While property price movement depends on multiple factors on a macro level and also is governed by multiple factors when it comes to specific properties and projects. Let's try to evaluate both these independently in this blog post.
I remember the times being part of real estate consulting back in 2006-2007, the mortgage rates dropped to around 6.5%, which is what they seem to be going currently as well. I also remember the kind of push this gave to real estate back then, it was amazing to see that every week the prices of property would change to a higher level, not just that, in some cases the prices changed even in matter of days. I also remember, all kinds of products being launched by multiple new players who never completed the projects and are nowhere to be seen now. Leading to sad stories of so many people who had put in their hard earned money into their dream home. It was like that people kind of had FOMO on real estate, every next person you speak to was investing and churning profits in a matter of weeks, days and months. And so many people, who just invested due to peer pressure regretted their decision later.
This phenomenon of lower mortgage interest rates is like a sudden wake up call to all the fence sitters who have been looking to own a property, but were unsure of the EMI affordability. In some cases, they would have liked a specific property, which did not fit their monthly EMI affordability and so the decision was postponed. Whenever the interest rates for home loans fall, there are two things that happen, firstly, the per lakh EMI reduces and secondly, the capital affordability becomes higher.
If the person had a specific property in mind at a certain price, it becomes affordable from an Monthly Outflow perspective.

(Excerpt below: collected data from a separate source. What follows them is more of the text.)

(** * Design-pattern exercises: shapes, databases, RPG equipment, task processing

    A shallow embedding of the four exercise modules

    - [1_principles/02_solid/02_ocp/starter.py]      (module [Ocp]),
    - [1_principles/02_solid/05_dip/starter.py]      (module [Dip]),
    - [2_creational/02_abstract_factory/starter.py]  (module [AbstractFactory]),
    - [4_behavioral/02_strategy/starter.py]          (module [Strategy]),

    over a small model of the Python values they compute with (module [Py]):
    unbounded ints, binary64 floats, exceptions, and strings. *)

From Stdlib Require Import ZArith String Ascii List Permutation Lia.
From Stdlib Require Import PrimFloat SpecFloat FloatOps.
From stdpp Require Import base option list strings gmap.

Set Warnings "-inexact-float".

Local Open Scope string_scope.
Local Open Scope Z_scope.

(* ===================================================================== *)
(** * Python values *)
(* ===================================================================== *)

Module Py.

(** Exceptions raised by the modelled code, with their message. *)
Inductive exn : Type :=
| ValueError (msg : string)
| KeyError (key : string)
| OverflowError (msg : string)
| ZeroDivisionError (msg : string)
| AttributeError (msg : string).

(** The outcome of evaluating an expression: a value or a raised exception. *)
Inductive result (A : Type) : Type :=
| Return (a : A)
| Raise (e : exn).
Arguments Return {A} a.
Arguments Raise {A} e.

#[export] Instance result_ret : MRet result := @Return.
#[export] Instance result_bind : MBind result := fun A B k r =>
  match r with
  | Return a => k a
  | Raise e => Raise e
  end.

(** A Python number: an arbitrary-precision [int] or a binary64 [float]. *)
Inductive pynum : Type :=
| PyInt (z : Z)
| PyFloat (f : float).

(** [m * 2^e] rounded to the nearest binary64 value, ties to even. *)
Definition round_binary64 (m e : Z) (szero : bool) : float :=
  SF2Prim (binary_normalize prec emax m e szero).

(** [float(z)] for an int [z], as CPython's [PyLong_AsDouble]: the nearest
    float, or [OverflowError] when that is beyond the largest finite float. *)
Definition float_of_int (z : Z) : result float :=
  let f := round_binary64 z 0 false in
  if is_infinity f
  then Raise (OverflowError "int too large to convert to float")
  else Return f.

(** The operand conversion of a mixed int/float operation. *)
Definition to_float (x : pynum) : result float :=
  match x with
  | PyInt z => float_of_int z
  | PyFloat f => Return f
  end.

(** [x + y] *)
Definition py_add (x y : pynum) : result pynum :=
  match x, y with
  | PyInt a, PyInt b => Return (PyInt (a + b))
  | _, _ =>
      a ← to_float x; b ← to_float y; Return (PyFloat (a + b)%float)
  end.

(** [x * y] *)
Definition py_mul (x y : pynum) : result pynum :=
  match x, y with
  | PyInt a, PyInt b => Return (PyInt (a * b))
  | _, _ =>
      a ← to_float x; b ← to_float y; Return (PyFloat (a * b)%float)
  end.

(** [a / b] for ints, as CPython's [long_true_divide]: the quotient correctly
    rounded to the nearest float.  The quotient of [|a| * 2^k] by [|b|] is
    taken with at least 55 significant bits and a sticky bit for the
    remainder, so that rounding it once more gives the nearest float. *)
Definition int_true_divide (a b : Z) : result float :=
  if b =? 0 then Raise (ZeroDivisionError "division by zero")
  else
    let neg := xorb (a <? 0) (b <? 0) in
    let k := Z.max 0 (56 + Z.log2 (Z.abs b) - Z.log2 (Z.abs a)) in
    let n := Z.abs a * 2 ^ k in
    let q := n / Z.abs b in
    let sticky := if n mod Z.abs b =? 0 then 0 else 1 in
    let m := 2 * q + sticky in
    let f := round_binary64 (if neg then - m else m) (- k - 1) neg in
    if is_infinity f
    then Raise (OverflowError "integer division result too large for a float")
    else Return f.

On the other hand, the Property Affordability goes up for buyers who know what EMI they are comfortable with and would like to stick to the exact same amount of monthly outflow. With the fallen interest rates, now their capital leverage becomes much higher and therefore they can afford a larger property or a more expensive property with the same monthly EMI. In both scenarios, the market definitely gets a boost.
Globally, this is one of the major factor that has always played a major role in how the property market moves. Having said that there are multiple other factors to consider. The first and foremost being the quality of location that you are buying into, the future promise of the location, the inhabitability of the location. Research has also shown that ready to live locations react in a very positive manner when interest rates fall. By ready to live, I mean locations that are here and now liveable and closer to the main downtown locations of the city.
While the macro pointers may point towards a growth in overall marketplace, however, the word of caution is to evaluate each location and then invest into a property, specially from a a point of view of insulating your investment against the price reversal trend. Lets take an example to understand this better, say you invested in a "Ready To Live Location" (In case of Gurgaon they being Golf Course Road, Golf Course Extn. Road or similar locations), not only will you enjoy the appreciation that comes with the boom, but also to a large extent you would be owning an asset that is less susceptible to a downward trend. The reason for this is that these locations irrespective of the market movement are always in high demand. On the other hand, if you would have invested in a far flung location, there are chances that your property would depreciate as much as it appreciated in the boom.
Ireo Skyon fits in very well with being a "Ready to Live" location, considering that it is right next to the epicentre of Gurgaon (The Golf Course Road). Apart from this, of course there are multiple other factors like apartments being "Ready to Move" and no scope for delays and unwanted surprises.
To sum it up, while macro indicators are pointing towards market moving up, however, one should use caution to chose the products they are investing in wisely.